- **Task instructions**:
In the entries below, find the lines that include "trimStart" and give their number as the whole reply.

(Data excerpts)

- - -

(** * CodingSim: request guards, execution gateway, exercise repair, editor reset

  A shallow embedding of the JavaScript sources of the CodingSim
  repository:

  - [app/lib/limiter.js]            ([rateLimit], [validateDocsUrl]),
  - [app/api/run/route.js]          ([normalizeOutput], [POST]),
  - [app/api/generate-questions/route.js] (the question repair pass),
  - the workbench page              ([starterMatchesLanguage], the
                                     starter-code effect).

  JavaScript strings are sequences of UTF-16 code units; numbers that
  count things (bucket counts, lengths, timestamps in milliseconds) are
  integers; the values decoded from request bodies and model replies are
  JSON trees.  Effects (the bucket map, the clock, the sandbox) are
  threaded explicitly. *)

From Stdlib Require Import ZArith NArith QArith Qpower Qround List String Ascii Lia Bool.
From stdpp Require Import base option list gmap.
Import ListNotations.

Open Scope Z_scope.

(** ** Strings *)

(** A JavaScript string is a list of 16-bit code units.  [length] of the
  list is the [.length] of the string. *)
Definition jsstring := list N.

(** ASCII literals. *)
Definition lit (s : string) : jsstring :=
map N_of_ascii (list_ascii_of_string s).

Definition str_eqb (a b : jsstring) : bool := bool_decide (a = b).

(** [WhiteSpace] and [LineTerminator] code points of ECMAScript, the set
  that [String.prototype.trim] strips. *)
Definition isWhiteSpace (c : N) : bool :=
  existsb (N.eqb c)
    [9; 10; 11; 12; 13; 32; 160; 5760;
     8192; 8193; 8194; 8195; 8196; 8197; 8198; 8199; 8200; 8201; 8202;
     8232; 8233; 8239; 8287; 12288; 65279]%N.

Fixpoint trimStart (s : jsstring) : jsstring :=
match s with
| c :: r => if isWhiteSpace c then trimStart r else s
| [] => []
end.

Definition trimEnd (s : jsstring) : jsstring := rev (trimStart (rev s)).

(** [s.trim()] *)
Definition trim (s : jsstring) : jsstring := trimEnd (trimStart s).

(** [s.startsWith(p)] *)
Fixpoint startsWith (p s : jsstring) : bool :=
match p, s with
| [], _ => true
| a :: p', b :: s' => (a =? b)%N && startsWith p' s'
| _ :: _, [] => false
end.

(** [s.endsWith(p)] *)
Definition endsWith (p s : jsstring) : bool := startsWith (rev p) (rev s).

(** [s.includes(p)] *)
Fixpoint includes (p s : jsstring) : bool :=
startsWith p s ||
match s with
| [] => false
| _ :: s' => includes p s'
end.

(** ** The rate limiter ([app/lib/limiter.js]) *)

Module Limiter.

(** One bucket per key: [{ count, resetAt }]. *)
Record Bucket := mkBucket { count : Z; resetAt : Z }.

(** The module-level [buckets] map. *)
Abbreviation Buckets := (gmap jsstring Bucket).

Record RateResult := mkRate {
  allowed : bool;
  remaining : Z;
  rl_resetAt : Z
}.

- - -

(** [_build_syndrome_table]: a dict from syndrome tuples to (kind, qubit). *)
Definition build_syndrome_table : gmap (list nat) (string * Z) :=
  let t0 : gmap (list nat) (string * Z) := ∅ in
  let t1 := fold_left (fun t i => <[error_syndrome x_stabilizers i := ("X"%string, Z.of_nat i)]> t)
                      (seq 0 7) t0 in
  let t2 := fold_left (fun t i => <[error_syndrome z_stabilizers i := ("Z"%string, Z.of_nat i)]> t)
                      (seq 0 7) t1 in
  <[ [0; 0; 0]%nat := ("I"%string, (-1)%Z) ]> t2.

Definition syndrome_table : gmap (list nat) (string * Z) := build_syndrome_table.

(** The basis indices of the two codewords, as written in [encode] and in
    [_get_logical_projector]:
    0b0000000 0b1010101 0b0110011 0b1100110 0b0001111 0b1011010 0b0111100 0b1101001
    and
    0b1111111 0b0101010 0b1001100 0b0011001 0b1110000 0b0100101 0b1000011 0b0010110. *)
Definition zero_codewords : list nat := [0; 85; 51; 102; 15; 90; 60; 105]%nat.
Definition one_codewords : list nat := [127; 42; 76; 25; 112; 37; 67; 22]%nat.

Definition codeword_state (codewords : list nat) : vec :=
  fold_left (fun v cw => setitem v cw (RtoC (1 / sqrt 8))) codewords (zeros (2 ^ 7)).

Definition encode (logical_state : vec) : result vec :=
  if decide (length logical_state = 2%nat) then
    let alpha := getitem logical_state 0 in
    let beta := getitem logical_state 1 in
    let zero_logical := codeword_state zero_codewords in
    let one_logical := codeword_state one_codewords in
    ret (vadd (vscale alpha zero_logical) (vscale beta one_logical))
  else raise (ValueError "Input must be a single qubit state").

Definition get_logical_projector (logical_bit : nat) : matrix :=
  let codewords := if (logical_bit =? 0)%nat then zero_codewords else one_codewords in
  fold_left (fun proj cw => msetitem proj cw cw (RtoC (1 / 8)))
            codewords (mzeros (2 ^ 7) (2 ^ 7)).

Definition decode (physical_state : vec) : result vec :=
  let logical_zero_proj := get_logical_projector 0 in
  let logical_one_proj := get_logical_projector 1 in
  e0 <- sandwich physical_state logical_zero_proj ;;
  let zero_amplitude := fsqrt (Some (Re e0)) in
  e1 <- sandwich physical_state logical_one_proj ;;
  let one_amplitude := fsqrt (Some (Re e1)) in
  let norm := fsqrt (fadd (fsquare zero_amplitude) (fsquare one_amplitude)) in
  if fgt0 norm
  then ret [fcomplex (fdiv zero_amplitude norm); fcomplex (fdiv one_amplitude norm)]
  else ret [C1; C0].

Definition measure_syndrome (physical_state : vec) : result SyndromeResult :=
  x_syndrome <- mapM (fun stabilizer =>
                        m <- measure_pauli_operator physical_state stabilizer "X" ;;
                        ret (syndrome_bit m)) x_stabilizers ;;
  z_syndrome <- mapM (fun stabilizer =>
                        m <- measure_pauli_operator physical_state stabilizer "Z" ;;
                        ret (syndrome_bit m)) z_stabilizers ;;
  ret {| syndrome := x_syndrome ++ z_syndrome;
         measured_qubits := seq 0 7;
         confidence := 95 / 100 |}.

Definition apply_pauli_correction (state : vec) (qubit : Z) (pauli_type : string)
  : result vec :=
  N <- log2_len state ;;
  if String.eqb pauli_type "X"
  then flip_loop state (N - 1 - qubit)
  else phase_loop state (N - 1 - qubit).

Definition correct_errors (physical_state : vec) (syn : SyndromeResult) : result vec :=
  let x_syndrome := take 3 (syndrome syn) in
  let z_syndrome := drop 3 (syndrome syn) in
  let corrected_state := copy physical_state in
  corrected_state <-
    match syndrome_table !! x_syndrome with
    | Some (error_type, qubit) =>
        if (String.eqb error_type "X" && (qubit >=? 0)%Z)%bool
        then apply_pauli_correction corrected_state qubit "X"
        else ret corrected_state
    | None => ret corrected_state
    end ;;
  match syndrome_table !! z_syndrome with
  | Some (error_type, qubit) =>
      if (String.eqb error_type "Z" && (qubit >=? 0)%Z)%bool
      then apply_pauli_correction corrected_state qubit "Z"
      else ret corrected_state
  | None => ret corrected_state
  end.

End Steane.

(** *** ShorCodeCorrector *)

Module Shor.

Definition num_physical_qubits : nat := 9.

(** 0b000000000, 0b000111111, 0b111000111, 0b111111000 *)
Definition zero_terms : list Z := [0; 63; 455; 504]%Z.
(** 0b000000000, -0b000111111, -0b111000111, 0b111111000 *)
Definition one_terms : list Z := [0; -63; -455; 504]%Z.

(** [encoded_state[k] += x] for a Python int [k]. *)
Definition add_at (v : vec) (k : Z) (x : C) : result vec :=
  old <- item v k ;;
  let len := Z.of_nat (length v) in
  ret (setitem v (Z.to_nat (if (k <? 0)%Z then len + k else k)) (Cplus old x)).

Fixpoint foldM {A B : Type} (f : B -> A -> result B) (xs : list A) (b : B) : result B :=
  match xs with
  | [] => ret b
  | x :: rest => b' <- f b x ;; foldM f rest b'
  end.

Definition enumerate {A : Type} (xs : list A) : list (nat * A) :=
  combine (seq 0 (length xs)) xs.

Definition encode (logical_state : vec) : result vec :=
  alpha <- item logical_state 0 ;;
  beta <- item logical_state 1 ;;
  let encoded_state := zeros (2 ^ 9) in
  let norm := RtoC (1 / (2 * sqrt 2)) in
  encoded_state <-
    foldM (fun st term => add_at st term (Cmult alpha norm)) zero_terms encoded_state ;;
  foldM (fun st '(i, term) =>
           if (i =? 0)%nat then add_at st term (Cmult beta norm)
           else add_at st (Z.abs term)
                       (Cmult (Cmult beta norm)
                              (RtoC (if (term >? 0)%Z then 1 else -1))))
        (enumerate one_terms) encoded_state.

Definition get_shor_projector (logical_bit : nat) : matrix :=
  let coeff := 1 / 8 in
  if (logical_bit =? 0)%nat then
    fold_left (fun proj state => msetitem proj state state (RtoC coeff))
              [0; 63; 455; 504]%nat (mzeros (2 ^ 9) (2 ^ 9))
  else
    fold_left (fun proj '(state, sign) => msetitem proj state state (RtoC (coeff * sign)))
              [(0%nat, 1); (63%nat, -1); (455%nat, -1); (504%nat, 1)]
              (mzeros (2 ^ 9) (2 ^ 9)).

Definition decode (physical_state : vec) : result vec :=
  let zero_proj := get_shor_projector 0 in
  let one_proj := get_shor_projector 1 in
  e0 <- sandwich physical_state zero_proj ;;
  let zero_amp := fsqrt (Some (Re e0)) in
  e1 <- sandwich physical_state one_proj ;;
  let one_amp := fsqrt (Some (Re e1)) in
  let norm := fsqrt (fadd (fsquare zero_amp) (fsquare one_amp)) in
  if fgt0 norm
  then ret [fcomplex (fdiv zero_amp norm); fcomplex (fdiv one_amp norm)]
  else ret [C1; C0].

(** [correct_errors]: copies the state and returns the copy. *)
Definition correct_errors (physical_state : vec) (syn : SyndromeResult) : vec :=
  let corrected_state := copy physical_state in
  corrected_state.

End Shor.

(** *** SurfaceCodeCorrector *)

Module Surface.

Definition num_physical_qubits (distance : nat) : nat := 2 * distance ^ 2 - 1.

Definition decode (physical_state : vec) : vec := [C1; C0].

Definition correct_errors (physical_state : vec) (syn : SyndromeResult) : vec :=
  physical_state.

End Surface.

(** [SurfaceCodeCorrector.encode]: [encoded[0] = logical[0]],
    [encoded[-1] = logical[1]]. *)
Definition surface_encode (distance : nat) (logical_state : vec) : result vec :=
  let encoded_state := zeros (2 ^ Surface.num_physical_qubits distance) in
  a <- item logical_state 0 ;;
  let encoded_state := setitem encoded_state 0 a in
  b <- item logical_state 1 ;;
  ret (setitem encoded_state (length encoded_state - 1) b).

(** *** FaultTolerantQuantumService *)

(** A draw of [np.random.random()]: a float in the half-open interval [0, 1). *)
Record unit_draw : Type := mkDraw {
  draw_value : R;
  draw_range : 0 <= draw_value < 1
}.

- - -

- **Solution for this task**:
4